AIM OF THE EXERCISE: Each line of the data below that holds the word "else" is to be reported in full.
##### SUPPLIED RECORDS
(** Exceptions that the modelled code can raise. *)
Inductive exn : Type :=
| NameError (name : string)
| AttributeError (attr : string)
| KeyError (key : string)
| ValueError (message : string)
| RelatedObjectDoesNotExist (accessor : string)
| NoReverseMatch (viewname : string).

(** Result of evaluating an expression or running a function body. *)
Inductive outcome (A : Type) : Type :=
| Return (a : A)
| Raise (e : exn).
Arguments Return {A} a.
Arguments Raise {A} e.

(** A computation over an ambient state [S]: it may raise, and it hands
    back the (possibly updated) state in both cases. *)
Definition M (S A : Type) : Type := S -> outcome A * S.

Definition ret {S A} (a : A) : M S A := fun s => (Return a, s).
Definition raise {S A} (e : exn) : M S A := fun s => (Raise e, s).
Definition bind {S A B} (m : M S A) (k : A -> M S B) : M S B :=
  fun s => match m s with
           | (Return a, s') => k a s'
           | (Raise e, s') => (Raise e, s')
           end.
Definition gets {S A} (f : S -> A) : M S A := fun s => (Return (f s), s).
Definition modify {S} (f : S -> S) : M S unit := fun s => (Return tt, f s).

(** Lifting of a pure, possibly raising, expression. *)
Definition lift {S A} (o : outcome A) : M S A := fun s => (o, s).

(** [try: body except ValueError: handler]; the value of the statement is
    whatever the taken branch leaves. Other exceptions propagate. *)
Definition try_except_ValueError {S A}
    (body : M S A) (handler : M S A) : M S A :=
  fun s => match body s with
           | (Raise (ValueError _), s') => handler s'
           | r => r
           end.

(** ** [str] methods *)

(** A [string] is a sequence of code points, and [ascii] holds the code
    points below 256; text with higher code points is outside the model. *)

(** [str.lower]: the upper-case letters below 256 are A-Z and the
    Latin-1 range from 192 to 222 without the multiplication sign (215);
    each is 32 below its lower-case letter. *)
Definition lower_char (c : ascii) : ascii :=
  let n := N_of_ascii c in
  if (((65 <=? n) && (n <=? 90))
      || ((192 <=? n) && (n <=? 222) && negb (n =? 215)))%N
  then ascii_of_N (n + 32) else c.

Fixpoint lower (s : string) : string :=
  match s with
  | EmptyString => EmptyString
  | String c r => String (lower_char c) (lower r)
  end.

(** ** [int(str)]

    CPython's conversion of a [str] in base 10: leading whitespace, an
    optional sign, decimal digits with single underscores allowed between
    digits, trailing whitespace, and nothing else. A conversion of more
    than [int_max_str_digits] digits (the default of
    [sys.int_max_str_digits]) is refused with [ValueError] as well. *)

(** Whitespace for the conversion: tab to carriage return, the space, and,
    beyond ASCII, the next-line and no-break-space characters. The only
    decimal digits below 256 are 0-9. *)
Definition is_space (c : ascii) : bool :=
  let n := N_of_ascii c in
  (((9 <=? n) && (n <=? 13)) || (n =? 32) || (n =? 133) || (n =? 160))%N.

Definition digit_value (c : ascii) : option Z :=
  let n := Z.of_N (N_of_ascii c) in
  if (48 <=? n) && (n <=? 57) then Some (n - 48) else None.

Fixpoint lstrip (s : string) : string :=
  match s with
  | EmptyString => EmptyString
  | String c r => if is_space c then lstrip r else s
  end.

Fixpoint only_space (s : string) : bool :=
  match s with
  | EmptyString => true
  | String c r => is_space c && only_space r
  end.

(** [scan_digits s acc n need_digit]: [acc] is the value and [n] the
    number of the digits read so far; [need_digit] holds at the start and
    right after an underscore, where only a digit may follow. *)
Fixpoint scan_digits (s : string) (acc : Z) (n : nat) (need_digit : bool)
  : option (Z * nat) :=
  match s with
  | EmptyString => if need_digit then None else Some (acc, n)
  | String c r =>
      match digit_value c with
      | Some d => scan_digits r (10 * acc + d) (S n) false
      | None =>
          if need_digit then None
          else if Ascii.eqb c "_" then scan_digits r acc n true
          else if only_space s then Some (acc, n)
          else None
      end
  end.

Definition int_max_str_digits : nat := 4300.

Definition invalid_literal (s : string) : exn :=
  ValueError ("invalid literal for int() with base 10: " +:+ s).

Definition int (s : string) : outcome Z :=
  let body := lstrip s in
  let '(negative, digits) :=
    match body with
    | String "+" r => (false, r)
    | String "-" r => (true, r)
    | _ => (false, body)
    end in
  match scan_digits digits 0 0%nat true with
  | Some (v, n) =>
      if (int_max_str_digits <? n)%nat
      then Raise (ValueError "Exceeds the limit for integer string conversion")
      else Return (if negative then - v else v)
  | None => Raise (invalid_literal s)
  end.

(** Did [int] raise [ValueError]? *)
Definition int_fails (s : string) : bool :=
  match int s with
  | Raise (ValueError _) => true
  | _ => false
  end.

End Py.

(** The computations below are written with stdpp's monad notations
    [x ← m; k] and [m;; k]. *)
#[global] Instance M_ret {S} : MRet (Py.M S) := fun A a => Py.ret a.
#[global] Instance M_bind {S} : MBind (Py.M S) := fun A B k m => Py.bind m k.

(** [for x in l: body], with the loop's local variables as the accumulator. *)
Fixpoint for_in {S A B} (l : list A) (body : B -> A -> Py.M S B) (acc : B)
  : Py.M S B :=
  match l with
  | [] => mret acc
  | x :: rest => acc' ← body acc x; for_in rest body acc'
  end.

(* ===================================================================== *)
(** * app/apps/common/checks.py *)
(* ===================================================================== *)

Module Checks.
Import Py.

(** ** django.core.checks messages *)

Record CheckMessage : Type := {
  level : Z;
  msg : string;
  hint : option string;
  id : option string
}.

Definition ERROR : Z := 40.

(** [Error(msg, hint=None, obj=None, id=None)] *)
Definition Error (msg : string) (hint id : option string) : CheckMessage :=
  {| level := ERROR; msg := msg; hint := hint; id := id |}.

(** ** The state the checks run in *)

(** The resolved Django settings the OIDC check reads. *)
Record Settings : Type := {
  OIDC_ONLY : bool;
  SOCIALACCOUNT_PROVIDERS : gmap string (gmap string string)
}.

(** What a name of the module namespace can be bound to. *)
Inductive obj : Type :=
| ModuleObj (name : string)
| Callable (qualname : string)
| PairList (items : list (string * string))
| LazySettings.

(** [environ] is [os.environ]; [conf] is the content of [django.conf.settings];
    [globals] is the namespace of the module [apps.common.checks], in which
    the bodies of its functions look free names up when they are called. *)
Record World : Type := {
  environ : gmap string string;
  conf : Settings;
  globals : gmap string obj
}.

(** [os.getenv(key)] and [os.getenv(key, default)] *)
Definition getenv (key : string) : M World (option string) :=
  gets (fun w => environ w !! key).

Definition getenv_default (key default_ : string) : M World string :=
  gets (fun w => default default_ (environ w !! key)).

(** A free name in a function body: looked up in the module namespace at
    call time (no builtin is called [settings]). *)
Definition load_global (name : string) : M World obj :=
  fun w => match globals w !! name with
           | Some o => (Return o, w)
           | None => (Raise (NameError name), w)
           end.

(** Attribute reads on the object bound to [settings]. *)
Definition getattr_OIDC_ONLY (o : obj) : M World bool :=
  match o with
  | LazySettings => gets (fun w => OIDC_ONLY (conf w))
  | _ => raise (AttributeError "OIDC_ONLY")
  end.

Definition getattr_SOCIALACCOUNT_PROVIDERS (o : obj)
  : M World (gmap string (gmap string string)) :=
  match o with
  | LazySettings => gets (fun w => SOCIALACCOUNT_PROVIDERS (conf w))
  | _ => raise (AttributeError "SOCIALACCOUNT_PROVIDERS")
  end.

(** ** Module-level constants (lines 15-26) *)

Definition REQUIRED_ENV_VARS : list (string * string) :=
  [ ("SECRET_KEY", "This is used to provide cryptographic signing.");
    ("SQL_DATABASE", "The name of your postgres database.") ].

Definition INT_ENV_VARS : list (string * string) :=
  [ ("TASK_WORKERS", "How many workers to have for async tasks.");
    ("SESSION_EXPIRY_TIME", "The age of session cookies, in seconds.");
    ("INTERNAL_PORT", "The port on which the app listens on.");
    ("DJANGO_VITE_DEV_SERVER_PORT",
     "The port where Vite's dev server is running") ].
##########
RESULT:
  then ascii_of_N (n + 32) else c.
    digits, trailing whitespace, and nothing else. A conversion of more
  if (48 <=? n) && (n <=? 57) then Some (n - 48) else None.
  | String c r => if is_space c then lstrip r else s
  | EmptyString => if need_digit then None else Some (acc, n)
          else if Ascii.eqb c "_" then scan_digits r acc n true
          else if only_space s then Some (acc, n)
          else None
      else Return (if negative then - v else v)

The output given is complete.